Chinese Companies Make Inquiries on U.S. Ag Products
- On Sunday, China state media reported that several companies have made inquiries about purchasing U.S. Ag products, including soybeans, cotton, pork, and sorghum.
- Companies stated purchases may continue if prices and quality remain reasonable, but also that the U.S. should maintain its promises to improve trade ties. Recall that soybean purchases are low relative to last year.
- Including freight, U.S. soybeans currently are priced slightly higher than Brazil beans, which could deter Chinese interest despite stated interest.
- Leaders between the two nations are set to meet this week, beginning July 30, the first meeting since the G20 Summit in June.

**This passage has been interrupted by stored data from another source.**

(* ===== verification/Input.v ===== *)
(** * Key, pointer and text input (app/src/input.rs)

    How the events of GTK become calls of the terminal library.  Modifier states of GDK are
    bit sets; the library's are too, with other bits. *)

From Stdlib Require Import Ascii.
From S2P Require Import Prelude RustStr GhosttySys.
Open Scope string_scope.
Open Scope list_scope.

(** ** Modifiers and buttons *)

(** The masks of [gdk4::ModifierType]. *)
Definition SHIFT_MASK : Z := Z.shiftl 1 0.
Definition LOCK_MASK : Z := Z.shiftl 1 1.
Definition CONTROL_MASK : Z := Z.shiftl 1 2.
Definition ALT_MASK : Z := Z.shiftl 1 3.
Definition SUPER_MASK : Z := Z.shiftl 1 26.

(** [bitflags]' [contains]. *)
Definition contains (state mask : Z) : bool := Z.eqb (Z.land state mask) mask.

Definition add_mod (state mask bit mods : Z) : Z := if contains state mask then Z.lor mods bit else mods.
Definition translate_mods (state : Z) : Z :=
  add_mod state LOCK_MASK GHOSTTY_MODS_CAPS
    (add_mod state SUPER_MASK GHOSTTY_MODS_SUPER
      (add_mod state ALT_MASK GHOSTTY_MODS_ALT
        (add_mod state CONTROL_MASK GHOSTTY_MODS_CTRL
          (add_mod state SHIFT_MASK GHOSTTY_MODS_SHIFT GHOSTTY_MODS_NONE)))).

Definition translate_mouse_button (button : Z) : Z :=
  if Z.eqb button 1 then GHOSTTY_MOUSE_LEFT
  else if Z.eqb button 2 then GHOSTTY_MOUSE_MIDDLE
  else if Z.eqb button 3 then GHOSTTY_MOUSE_RIGHT
  else if Z.eqb button 4 then GHOSTTY_MOUSE_FOUR
  else if Z.eqb button 5 then GHOSTTY_MOUSE_FIVE
  else if Z.eqb button 6 then GHOSTTY_MOUSE_SIX
  else if Z.eqb button 7 then GHOSTTY_MOUSE_SEVEN
  else if Z.eqb button 8 then GHOSTTY_MOUSE_EIGHT
  else GHOSTTY_MOUSE_UNKNOWN.

(** ** Calls *)

Record KeyEvent := mkKeyEvent {
  k_action : Z; k_keycode : Z; k_mods : Z; k_consumed : Z; k_text : option string;
  k_unshifted : Z; k_composing : bool;
}.

Inductive InputCall :=
  | Key (e : KeyEvent)
  | MousePos (x y : Z) (mods : Z)
  | MouseButton (state button mods : Z)
  | MouseScroll (dx dy : Z) (mods : Z)
  | SetFocus (focused : bool)
  | Preedit (text : option string)
  | FocusedSurface
  | GrabFocus.

(** A character of a key, as GDK gives it. *)
Record Char := mkChar { codepoint : Z; is_control : bool; utf8 : string }.

(** Positions and distances are opaque here. *)
Inductive InputEvent :=
  | KeyPressed (unicode : option Char) (lower : option Char) (keycode state : Z)
  | KeyReleased (keycode state : Z)
  | ButtonPressed (button state x y : Z)
  | ButtonReleased (button state x y : Z)
  | Motion (state x y : Z)
  | Scroll (state dx dy : Z)
  | FocusEnter
  | FocusLeave
  | ImCommit (text : string)
  | ImPreeditChanged (text : string)
  | ImPreeditEnd.

Definition c_text (s : string) : option string := if has_byte zero s then None else Some s.

Definition key_press (unicode lower : option Char) (keycode state : Z) : KeyEvent :=
  mkKeyEvent GHOSTTY_ACTION_PRESS keycode (translate_mods state) GHOSTTY_MODS_NONE
    (match unicode with Some c => if is_control c then None else c_text (utf8 c) | None => None end)
    (match lower with Some c => codepoint c | None => 0 end) false.
Definition key_release (keycode state : Z) : KeyEvent :=
  mkKeyEvent GHOSTTY_ACTION_RELEASE keycode (translate_mods state) GHOSTTY_MODS_NONE None 0 false.
Definition commit_key (text : string) : KeyEvent :=
  mkKeyEvent GHOSTTY_ACTION_PRESS 0 GHOSTTY_MODS_NONE GHOSTTY_MODS_NONE (Some text) 0 false.

Definition input_event (e : InputEvent) : list InputCall :=
  match e with
  | KeyPressed u l k s => [Key (key_press u l k s)]
  | KeyReleased k s => [Key (key_release k s)]
  | ButtonPressed b s x y =>
      [MousePos x y (translate_mods s);
       MouseButton GHOSTTY_MOUSE_PRESS (translate_mouse_button b) (translate_mods s); GrabFocus]
  | ButtonReleased b s x y =>
      [MousePos x y (translate_mods s);
       MouseButton GHOSTTY_MOUSE_RELEASE (translate_mouse_button b) (translate_mods s)]
  | Motion s x y => [MousePos x y (translate_mods s)]
  | Scroll s dx dy => [MouseScroll dx dy (translate_mods s)]
  | FocusEnter => [SetFocus true; FocusedSurface]
  | FocusLeave => [SetFocus false]
  | ImCommit text => match c_text text with Some t => [Key (commit_key t); Preedit None] | None => [] end
  | ImPreeditChanged text => match c_text text with Some t => [Preedit (Some t)] | None => [] end
  | ImPreeditEnd => [Preedit None]
  end.

Definition input_events (l : list InputEvent) : list InputCall := l ≫= input_event.

(** ** Theorems *)

Lemma contains_bit state n : (0 <= n)%Z -> contains state (Z.shiftl 1 n) = Z.testbit state n.
Proof.
  intros Hn. unfold contains. rewrite Z.shiftl_1_l. destruct (Z.testbit state n) eqn:E.
  - apply Z.eqb_eq. apply Z.bits_inj'. intros m Hm. rewrite Z.land_spec, Z.pow2_bits_eqb by done.
    destruct (Z.eqb_spec n m); subst; [by rewrite E|]. by rewrite andb_false_r.
  - apply Z.eqb_neq. intros H. apply (f_equal (fun x => Z.testbit x n)) in H.
    rewrite Z.land_spec, Z.pow2_bits_true, E in H by done. done.
Qed.

Lemma add_mod_bit state mask n mods m :
  (0 <= n)%Z -> (0 <= m)%Z -> (exists k, (0 <= k)%Z /\ mask = Z.shiftl 1 k) ->
  Z.testbit (add_mod state mask (Z.shiftl 1 n) mods) m =
  Z.testbit mods m || (contains state mask && Z.eqb n m).
Proof.
  intros Hn Hm _. unfold add_mod. destruct (contains state mask); simpl; [|by rewrite orb_false_r].
  rewrite Z.lor_spec, Z.shiftl_1_l, Z.pow2_bits_eqb by done. done.
Qed.

(** The bits of the library's modifiers and where they come from. *)
Definition mod_source (n : Z) : option Z :=
  if Z.eqb n 0 then Some 0%Z else if Z.eqb n 1 then Some 2%Z else if Z.eqb n 2 then Some 3%Z
  else if Z.eqb n 3 then Some 26%Z else if Z.eqb n 4 then Some 1%Z else None.

Lemma translate_mods_bits state n : (0 <= n)%Z ->
  Z.testbit (translate_mods state) n = match mod_source n with Some k => Z.testbit state k | None => false end.
Proof.
  intros Hn. unfold translate_mods.
  assert (forall k, (0 <= k)%Z -> exists j, (0 <= j)%Z /\ Z.shiftl 1 k = Z.shiftl 1 j) as Hk by eauto.
  unfold LOCK_MASK, SUPER_MASK, ALT_MASK, CONTROL_MASK, SHIFT_MASK, GHOSTTY_MODS_CAPS, GHOSTTY_MODS_SUPER,
    GHOSTTY_MODS_ALT, GHOSTTY_MODS_CTRL, GHOSTTY_MODS_SHIFT.
  rewrite !add_mod_bit by (first [lia|apply Hk; lia]).
  rewrite !contains_bit by lia. unfold GHOSTTY_MODS_NONE. rewrite Z.bits_0. unfold mod_source. rewrite orb_false_l.
  destruct (Z.eqb_spec n 0) as [->|]; [simpl; by rewrite ?andb_true_r, ?andb_false_r, ?orb_false_r|].
  destruct (Z.eqb_spec n 1) as [->|]; [simpl; by rewrite ?andb_true_r, ?andb_false_r, ?orb_false_r|].
  destruct (Z.eqb_spec n 2) as [->|]; [simpl; by rewrite ?andb_true_r, ?andb_false_r, ?orb_false_r|].
  destruct (Z.eqb_spec n 3) as [->|]; [simpl; by rewrite ?andb_true_r, ?andb_false_r, ?orb_false_r|].
  destruct (Z.eqb_spec n 4) as [->|]; [simpl; by rewrite ?andb_true_r, ?andb_false_r, ?orb_false_r|].
  repeat match goal with |- context [Z.eqb ?a n] => destruct (Z.eqb_spec a n); [lia|] end.
  by rewrite ?andb_false_r.
Qed.

(** What the terminal shows of the text that is being composed. *)
Fixpoint preedit_after (l : list InputCall) (shown : option string) : option string :=
  match l with
  | [] => shown
  | Preedit t :: l => preedit_after l t
  | _ :: l => preedit_after l shown
  end.

Lemma preedit_after_app l k shown : preedit_after (l ++ k) shown = preedit_after k (preedit_after l shown).
Proof. revert shown. induction l as [|c l IH]; intros shown; [done|]. destruct c; simpl; apply IH. Qed.

(** The button that the library's number stands for. *)
Definition button_of (t : Z) : Z := if Z.eqb t 2 then 3 else if Z.eqb t 3 then 2 else t.
Lemma button_known b : translate_mouse_button b = GHOSTTY_MOUSE_UNKNOWN \/ b = button_of (translate_mouse_button b).
Proof.
  unfold translate_mouse_button.
  repeat match goal with |- context [if Z.eqb b ?k then _ else _] => destruct (Z.eqb_spec b k) as [->|];
    [by right|] end. by left.
Qed.

(** The modifiers that the library is told are exactly those of the event, each by
    its own bit, and nothing else of the state; the eight buttons are told apart and any
    other is unknown; a key never carries the text of a control character; and when a
    text is committed or composition ends, nothing of it stays on the screen, whatever
    came before. *)
Theorem input_translated :
  (forall state n, (0 <= n)%Z ->
     Z.testbit (translate_mods state) n =
     match mod_source n with Some k => Z.testbit state k | None => false end) /\
  (forall state, (0 <= translate_mods state < 2 ^ 5)%Z) /\
  (forall a b, translate_mouse_button a = translate_mouse_button b -> a = b \/ translate_mouse_button a = GHOSTTY_MOUSE_UNKNOWN) /\
  (forall b, translate_mouse_button b = GHOSTTY_MOUSE_UNKNOWN <-> ~ (1 <= b <= 8)%Z) /\
  (forall c l k s, is_control c = true -> k_text (key_press (Some c) l k s) = None) /\
  (forall l e shown, e = ImPreeditEnd \/ (exists text, e = ImCommit text /\ has_byte zero text = false) ->
     preedit_after (input_events (l ++ [e])) shown = None).
Proof.
  split_and!.
  - apply translate_mods_bits.
  - intros state. unfold translate_mods, add_mod.
    repeat (destruct (contains state _)); by vm_compute.
  - intros a b E. destruct (button_known a) as [Ha|Ha]; [by right|].
    destruct (button_known b) as [Hb|Hb]; [right; congruence|left; congruence].
  - intros b. unfold translate_mouse_button. split.
    + repeat match goal with |- context [if Z.eqb b ?k then _ else _] => destruct (Z.eqb_spec b k) as [->|];
        [done|] end. intros _. lia.
    + intros Hb. repeat match goal with |- context [if Z.eqb b ?k then _ else _] =>
        destruct (Z.eqb_spec b k) as [->|]; [lia|] end. done.
  - intros c l k s Hc. unfold key_press. simpl. by rewrite Hc.
  - intros l e shown He. unfold input_events. rewrite bind_app, preedit_after_app.
    destruct He as [->|(t & -> & Ht)]; [done|]. cbn. unfold c_text. by rewrite Ht.
Qed.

- What It Means For The US Farmer: At FBN, we believe China will continue to make minor purchases to keep both sides interested in trading, but that large purchases are unlikely in the near term. China is expected to keep Brazil as its key supplier of soybeans, especially if Brazil’s soybeans remain priced at a discount.

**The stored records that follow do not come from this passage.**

(** The first split: the root paned gets a second child. *)
Lemma root_gtk (before : bool) r n q o o0 g :
  linked g -> kinds g !! r = Some (Paned o0 (Some n) None) -> parents g !! r = None ->
  let c := next_widget g in
  let g2 := set_orientation r o (snd (new_widget (Container q) g)) in
  let g' := if before then set_child false r (Some n) (set_child true r (Some c) (set_child false r None (set_child true r None g2)))
            else set_child false r (Some c) g2 in
  linked g' /\ refused g' = refused g /\ parents g' !! r = None /\
  forall i, kinds g' !! i =
    if decide (i = r) then Some (if before then Paned o (Some c) (Some n) else Paned o (Some n) (Some c))
    else if decide (i = c) then Some (Container q) else kinds g !! i.
Proof.
  intros Hl Hr Ht c g2 g'.
  destruct (linked_fresh g Hl) as [Hfk Hfp].
  assert (parents g !! n = Some r) as Hpn by (apply (lk_child _ Hl true); by erewrite child_at_kind).
  destruct (lk_known _ Hl _ _ Hpn) as [kn Hkn].
  assert (r < c)%Z as Hrc by (apply (lk_fresh _ Hl); by eexists).
  assert (n < c)%Z as Hnc by (apply (lk_fresh _ Hl); by eexists).
  assert (n <> r) as Hnr by (intros ->; by rewrite Ht in Hpn).
  set (g1 := snd (new_widget (Container q) g)) in *.
  assert (linked g1) as Hl1 by (by apply new_widget_linked).
  assert (kinds g1 !! r = Some (Paned o0 (Some n) None)) as K1 by (unfold g1; rewrite new_widget_at, decide_False by lia; done).
  destruct (set_orientation_spec r o o0 _ _ g1 Hl1 K1) as (Hl2 & K2 & P2 & N2 & R2). fold g2 in Hl2, K2, P2, N2, R2.
  assert (kinds g2 !! r = Some (Paned o (Some n) None)) as K2r by (rewrite K2; by rewrite lookup_insert_eq).
  assert (forall i, i <> r -> kinds g2 !! i = if decide (i = c) then Some (Container q) else kinds g !! i) as K2i.
  { intros i Hi. rewrite K2, lookup_insert_ne by done. apply new_widget_at. }
  assert (forall i, i = c \/ i = n -> is_Some (kinds g2 !! i)) as Kcn.
  { intros i [->| ->]; rewrite K2i by lia; [rewrite decide_True by done|rewrite decide_False by lia]; by eexists. }
  assert (parents g2 = parents g) as P2g by (by rewrite P2).
  assert (parents g2 !! c = None) as P2c by (by rewrite P2g).
  destruct before.
  - assert (set_child false r None (set_child true r None g2) = taken_out true r n o (Some n) None g2) as E3.
    { rewrite (set_child_out true r n g2 o (Some n) None) by done. apply (set_child_none false r _ o None None); [|done].
      cbn [taken_out kinds put_child]. by rewrite lookup_insert_eq. }
    unfold g'. rewrite E3. set (g3 := taken_out _ _ _ _ _ _ _).
    assert (linked g3) as Hl3 by (by apply taken_out_linked).
    assert (forall i, i <> r -> kinds g3 !! i = kinds g2 !! i) as K3 by (intros i Hi; unfold g3; cbn [taken_out kinds]; by rewrite lookup_insert_ne).
    destruct (fill_paned r c n o g3) as (L & K & P & N & R).
    + done.
    + unfold g3. cbn [taken_out kinds put_child]. by rewrite lookup_insert_eq.
    + unfold g3. cbn [taken_out parents]. rewrite lookup_delete_ne by lia. done.
    + unfold g3. cbn [taken_out parents]. by rewrite lookup_delete_eq.
    + lia.
    + rewrite K3 by lia. apply Kcn. auto.
    + rewrite K3 by lia. apply Kcn. auto.
    + split_and!; [done|by rewrite R| |].
      * rewrite P, !lookup_insert_ne by lia. unfold g3. cbn [taken_out parents]. rewrite lookup_delete_ne by done. by rewrite P2g.
      * intros i. rewrite K. case_decide as Hi; [by rewrite Hi, lookup_insert_eq|]. rewrite lookup_insert_ne, K3 by done. by apply K2i.
  - unfold g'. assert (set_child false r (Some c) g2 = put_in false r c o (Some n) None g2) as -> by (by apply set_child_in).
    split_and!; [apply put_in_linked; auto|done| |].
    + cbn [put_in parents]. rewrite lookup_insert_ne by lia. by rewrite P2g.
    + intros i. cbn [put_in kinds put_child]. case_decide as Hi; [by rewrite Hi, lookup_insert_eq|]. rewrite lookup_insert_ne by done. by apply K2i.
Qed.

U.S. Ethanol Industry Suffering with Low Margins
- The U.S. ethanol industry reportedly is approaching a breaking point despite Trump’s lifting of the summer ban on higher blends of ethanol into gas.
- The industry is citing the ongoing trade war with China as well as a surge in small refineries that are exempt from U.S. biofuel laws.
- Although ethanol production recently hit a seasonal high, margins are at a multi-year seasonal low.
- Some in the market look for companies to begin production cuts soon.
- What It Means For The US Farmer: At FBN, our data also shows that ethanol margins are weak relative to history, but that basis bids remain above year-ago levels. FBN is less optimistic than USDA for corn used for ethanol in 2019/20, with 5,450 million bushels expected to be used compared with USDA at 5,500 million, but does not look for a significant downturn in production.